In 2000, she closed her studio and has devoted all her time to the non-profit organisation she founded together with her husband, the Heritage Foundation Pakistan, which is also engaged in safeguarding architectural heritage. Since 2010 she has built over 36,000 houses for flood and earthquake evacuees in her country. Her work is based on salvaging traditional techniques, subject to control through the latest structural verification systems before being built. Making homes as well as stoves, on which she has written for DomusWeb, is, as a rule, entrusted to those who will later use them and who have been trained for the task.
Yasmeen Lari firmly believes that architecture can be a tool of social transformation, and the fact that she believes in this makes it a reality.

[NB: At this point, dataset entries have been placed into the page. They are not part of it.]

(** The flag: the task stays in its state, and the invariant of a task does not
    mention the privilege. *)
Lemma setprivilege_flag_ok priv T T' changed :
  task_ok T -> setprivilege_flag priv T = (T', changed) ->
  task_ok T' /\ isc__task_privilege T' = priv /\ changed = xorb priv (isc__task_privilege T) /\
  state T' = state T /\ references T' = references T /\ events T' = events T.
Proof.
  intros HT Efl. pose proof (privilege_flag priv T) as [Hp Hsh]. rewrite Efl in Hp, Hsh. cbn in Hp, Hsh.
  assert (T' = set_flags (flags T') T /\ changed = xorb priv (isc__task_privilege T)) as [HT' Hch].
  { unfold setprivilege_flag in Efl. injection Efl as <- <-. done. }
  split_and!; try done; try (by rewrite HT'). rewrite HT'. split; cbn; try apply HT.
  - intros Hst. apply (ok_done _ HT) in Hst. destruct Hst as (?&?&Hs). split_and!; try done.
    rewrite <- HT'. congruence.
  - intros Hs. rewrite <- HT' in Hs. apply HT. congruence.
Qed.

(** The queue: the task is on the priority queue when it is ready and privileged. *)
Lemma setprivilege_queue_ok t priv (old : bool) m :
  NoDup (ready_priority_tasks m) ->
  (t ∈ ready_priority_tasks m <-> t ∈ ready_tasks m /\ old = true) -> exists pl',
    (if xorb priv old then setprivilege_queue t priv m else Done m)
    = Done (set_ready (ready_tasks m) pl' m) /\ NoDup pl' /\
    (forall t', t' ∈ pl' <-> if decide (t' = t) then t ∈ ready_tasks m /\ priv = true
                else t' ∈ ready_priority_tasks m).
Proof.
  intros Hnq Hpr.
  assert (m = set_ready (ready_tasks m) (ready_priority_tasks m) m) as Hset by (by destruct m).
  assert ((t ∈ ready_priority_tasks m <-> t ∈ ready_tasks m /\ priv = true) ->
    Done m = Done (set_ready (ready_tasks m) (ready_priority_tasks m) m) /\ NoDup (ready_priority_tasks m) /\
    (forall t', t' ∈ ready_priority_tasks m <-> if decide (t' = t) then t ∈ ready_tasks m /\ priv = true
                else t' ∈ ready_priority_tasks m)) as Hsame.
  { intros H. split_and!; [by rewrite <- Hset|done|]. intros t'. case_decide; [|done]. by subst t'. }
  destruct priv, old; cbn [xorb]; try (eexists; apply Hsame; naive_solver);
    unfold setprivilege_queue, linked; cbn [andb negb].
  - case_bool_decide as El; [|eexists; apply Hsame; naive_solver].
    assert (t ∉ ready_priority_tasks m) as Hnp by naive_solver.
    rewrite enqueue_ok by done. cbn. eexists. split; [done|]. split.
    + apply NoDup_app. split_and!; [done| |apply NoDup_singleton].
      intros x Hx Hx'%list_elem_of_singleton. by subst.
    + intros t'. rewrite elem_of_app, list_elem_of_singleton. case_decide; [|tauto]. subst t'. tauto.
  - case_bool_decide as El; [|eexists; apply Hsame; naive_solver].
    rewrite dequeue_ok by done. cbn. eexists. split; [done|].
    split; [by apply NoDup_filter|]. intros t'. rewrite list_elem_of_filter. case_decide; naive_solver.
Qed.
(** The counters of the manager when a worker has given its task back: they are in
    order, or the worker that sleeps until it is alone is now alone. *)
Lemma control_ended m ws w rq :
  control m ws -> ws !! w = Some (W_end rq) ->
  let ws1 := <[w := W_start]> ws in
  pause_requested m = false /\ tasks_running (ended m) = Z.of_nat (count busy ws1) /\
  (control (ended m) ws1 \/
   exclusive_requested m = true /\ count busy ws1 = 1%nat /\ count exclwaiting ws1 = 1%nat /\
   count granted ws1 = 0%nat /\ count exclwoken ws1 = 0%nat /\
   (count exited ws1 = count exited ws) /\ count sleeping ws1 = count sleeping ws).
Proof.
  intros Hc E ws1. assert (0 < count busy ws)%nat as Hb.
  { apply count_pos with (W_end rq); [by eapply list_elem_of_lookup_2|done]. }
  assert (pause_requested m = false) as Hp.
  { destruct (pause_requested m) eqn:Ep; [|done]. pose proof (c_pause _ _ Hc Ep) as H. clear - H Hb. lia. }
  counts E W_start. fold ws1 in Cbusy, Csleeping, Cexited, Cgranted, Cwaiting, Cwoken.
  assert (tasks_running (ended m) = Z.of_nat (count busy ws1)) as Hr.
  { cbn. pose proof (c_running _ _ Hc) as H1. pose proof (c_small _ _ Hc) as H2. unfold Zlen in H2.
    pose proof (count_length busy ws) as H3. rewrite H1. clear - Cbusy Hb H2 H3. rewrite u32_small; lia. }
  assert (count granted ws = 0)%nat as Hg0.
  { assert (count granted ws1 <= count busy ws1)%nat as Hgb by (apply count_le; by intros []).
    destruct (count granted ws) eqn:Eg; [done|]. pose proof (c_granted _ _ Hc) as H.
    clear - H Eg Cbusy Cgranted Hgb. lia. }
  pose proof (c_exclusive _ _ Hc) as Hex. pose proof (c_waiting _ _ Hc) as Hwt.
  split_and!; [done..|].
  destruct (decide (0 < count exclwaiting ws1 /\ count busy ws1 <= 1)%nat) as [[H1 H2]|Hno].
  - right. clear - H1 H2 Hex Hwt Cwaiting Cbusy Cgranted Cwoken Cexited Csleeping Hg0.
    destruct (exclusive_requested m); split_and!; lia || done.
  - left. assert (Zlen ws1 = Zlen ws /\ length ws1 = length ws) as [HZ HL].
    { unfold ws1. by rewrite Zlen_insert, length_insert. }
    split; cbn [pause_requested exclusive_requested ended set_running]; rewrite ?HZ, ?HL, ?Hr;
      try apply Hc; try done.
    + by rewrite Hp.
    + clear - Hex Cgranted Cwaiting Cwoken. destruct (exclusive_requested m); lia.
    + clear - Cgranted Hg0. lia.
    + clear - Hno. lia.
    + intros H. apply (c_exit _ _ Hc). clear - H Cexited. lia.
    + intros H. pose proof (c_finished _ _ Hc H) as Hfi. clear - Hfi Csleeping. lia.
Qed.

Lemma control_end m ws w rq :
  control m ws -> ws !! w = Some (W_end rq) ->
  control (ended m) (end_signal m (<[w := W_start]> ws)) /\ pause_requested m = false.
Proof.
  intros Hc E. destruct (control_ended m ws w rq Hc E) as (Hp & Hr & Hcase). split; [|done].
  assert (Zlen (<[w := W_start]> ws) = Zlen ws /\ length (<[w := W_start]> ws) = length ws) as [HZ HL].
  { by rewrite Zlen_insert, length_insert. }
  set (ws1 := <[w := W_start]> ws) in *.
  unfold end_signal. change (exclusive_requested (ended m)) with (exclusive_requested m). rewrite Hr.
  destruct Hcase as [Hc1|(Hx & Hb1 & Hw1 & Hg1 & Hk1 & Hx1 & Hs1)].
  - destruct (exclusive_requested m && (Z.of_nat (count busy ws1) =? 1)) eqn:Es; [|done].
    destruct (signal_exclusive_shape ws1) as [[-> _]|(w' & t & n & E' & _)]; [done|].
    exfalso. assert (0 < count exclwaiting ws1)%nat as Hpos.
    { apply count_pos with (W_exclwait t n); [by eapply list_elem_of_lookup_2|done]. }
    pose proof (c_waiting _ _ Hc1 Hpos) as H. clear - Es H. lia.
  - rewrite Hx, Hb1. change (true && (Z.of_nat 1 =? 1)) with true. cbn [andb].
    destruct (signal_exclusive_shape ws1) as [[_ H]|(w' & t & n & E' & ->)]; [clear - H Hw1; lia|].
    counts E' (W_exclwake t n).
    split; cbn [pause_requested exclusive_requested ended set_running]; rewrite ?Zlen_insert, ?length_insert, ?HZ, ?HL;
      try apply Hc; try done.
    + change (tasks_running (set_running _ m)) with (tasks_running (ended m)). rewrite Hr. clear - Cbusy. lia.
    + by rewrite Hp.
    + rewrite Hx. clear - Cgranted Cwaiting Cwoken Hw1 Hg1 Hk1. lia.
    + clear - Cgranted Hg1. lia.
    + clear - Cwaiting Hw1. lia.
    + intros H. apply (c_exit _ _ Hc). clear - H Cexited Hx1. lia.
    + intros H. pose proof (c_finished _ _ Hc H) as Hfi. clear - Hfi Csleeping Hs1. lia.
Qed.

Lemma dispatch_end_ok st w rq :
  inv st -> workers st !! w = Some (W_end rq) -> exists st',
    dispatch_end rq (goto w W_start st) = Done st' /\ quiet st st' /\ freed st' = false /\
    workers st' !! w = Some W_start.
Proof.
  intros Hi E. pose proof (worker_unfreed _ _ _ Hi E eq_refl) as Hf.
  destruct (control_end _ _ w rq (i_control _ Hi) E) as [Hc Hp].
  set (ws2 := end_signal (manager st) (<[w := W_start]> (workers st))) in *.
  set (st1 := set_workers ws2 (set_manager (ended (manager st)) st)).
  assert (ws2 !! w = Some W_start) as E2.
  { assert (<[w := W_start]> (workers st) !! w = Some W_start) as E1
      by (apply list_lookup_insert_eq; by apply lookup_lt_Some in E).
    unfold ws2. destruct (end_signal_shape (manager st) (<[w := W_start]> (workers st)))
      as [->|(w' & t & n & Ew & ->)]; [done|]. rewrite list_lookup_insert_ne; [done|]. intros ->. congruence. }
  assert (forall A (f : worker_pc -> option A), (forall t n, f (W_exclwake t n) = f (W_exclwait t n)) ->
    omap f ws2 ≡ₚ omap f (<[w := W_start]> (workers st))) as Hom.
  { intros A f Hff. unfold ws2. destruct (end_signal_shape (manager st) (<[w := W_start]> (workers st)))
      as [->|(w' & t & n & Ew & ->)]; [done|]. by apply omap_same with (W_exclwait t n). }
  assert (dispatch_end rq (goto w W_start st) =
    match rq with
    | None => Done st1
    | Some t => let* T := get st1 t in let* m' := push_readyq t T (manager st1) in Done (set_manager m' st1)
    end) as ->.
  { unfold dispatch_end. cbn [manager goto set_workers set_manager workers].
    fold (ended (manager st)). unfold st1, ws2, end_signal. change (pause_requested (ended (manager st))) with (pause_requested (manager st)).
    rewrite Hp. cbn [andb]. by destruct (exclusive_requested (ended (manager st)) && _). }
  assert (frees st1 ≡ₚ frees st) as Hfree.
  { unfold frees. cbn. rewrite Hom by done. by apply omap_same with (W_end rq). }
  destruct (omap_insert pc_place _ _ _ E) as (r & O1 & O2).
  destruct rq as [t|].
  - destruct (worker_not_queued st w _ t _ Hi E eq_refl) as (Hrl & T & ET & HT).
    assert ((t, task_state_ready) ∈ places st) as Hpl.
    { unfold places. rewrite !elem_of_app. right; right. apply list_elem_of_omap.
      exists (W_end (Some t)). split; [by eapply list_elem_of_lookup_2|done]. }
    destruct (placed_push (i_placed _ Hi) t T ET Hpl Hrl) as [Hpq Hplaced].
    rewrite (get_ok _ _ T) by done. cbn [obind]. rewrite push_ok by done. cbn [obind].
    eexists. split; [done|]. split_and!; try done. split; [|done|done]. split; [| |cbn; congruence].
    + cbn. eapply placed_perm; [exact Hplaced| |by symmetry].
      unfold places. cbn. rewrite Hom by done. rewrite O1, O2. cbn. rewrite map_app. cbn.
      by rewrite <- app_assoc.
    + by apply (control_ext (ended (manager st))).
  - eexists. split; [done|]. split_and!; try done. split; [|done|done]. split; [|done|cbn; congruence].
    cbn. eapply placed_perm; [apply Hi| |by symmetry].
    unfold places. cbn. rewrite Hom by done. by rewrite O1, O2.
Qed.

The Pakistan Chulah addresses the plight of women in rural areas of the Third World. Since it is mostly women who cook for their families, they are the worst sufferers. The eye and respiratory diseases they acquire largely remain unattended throughout their lives. The food cooked on floor-mounted single-stoves leads to unhygienic food and is a major cause of diarrhea, particularly among infants and children.
The creative expression of women who built their cook-stoves has been outstanding. Keeping the original elements of the stove design, they have adjusted these to their own requirements. They have used their imagination to embellish their stoves with folk motifs that have been taught to them by their mothers and their mothers before them. They have brought the excitement of vernacular design and traditions to personalize that are usually seen as mundane earth cook-stoves. Thus, they have customized each one as a designer stove, showing the pride and ownership of the initiator.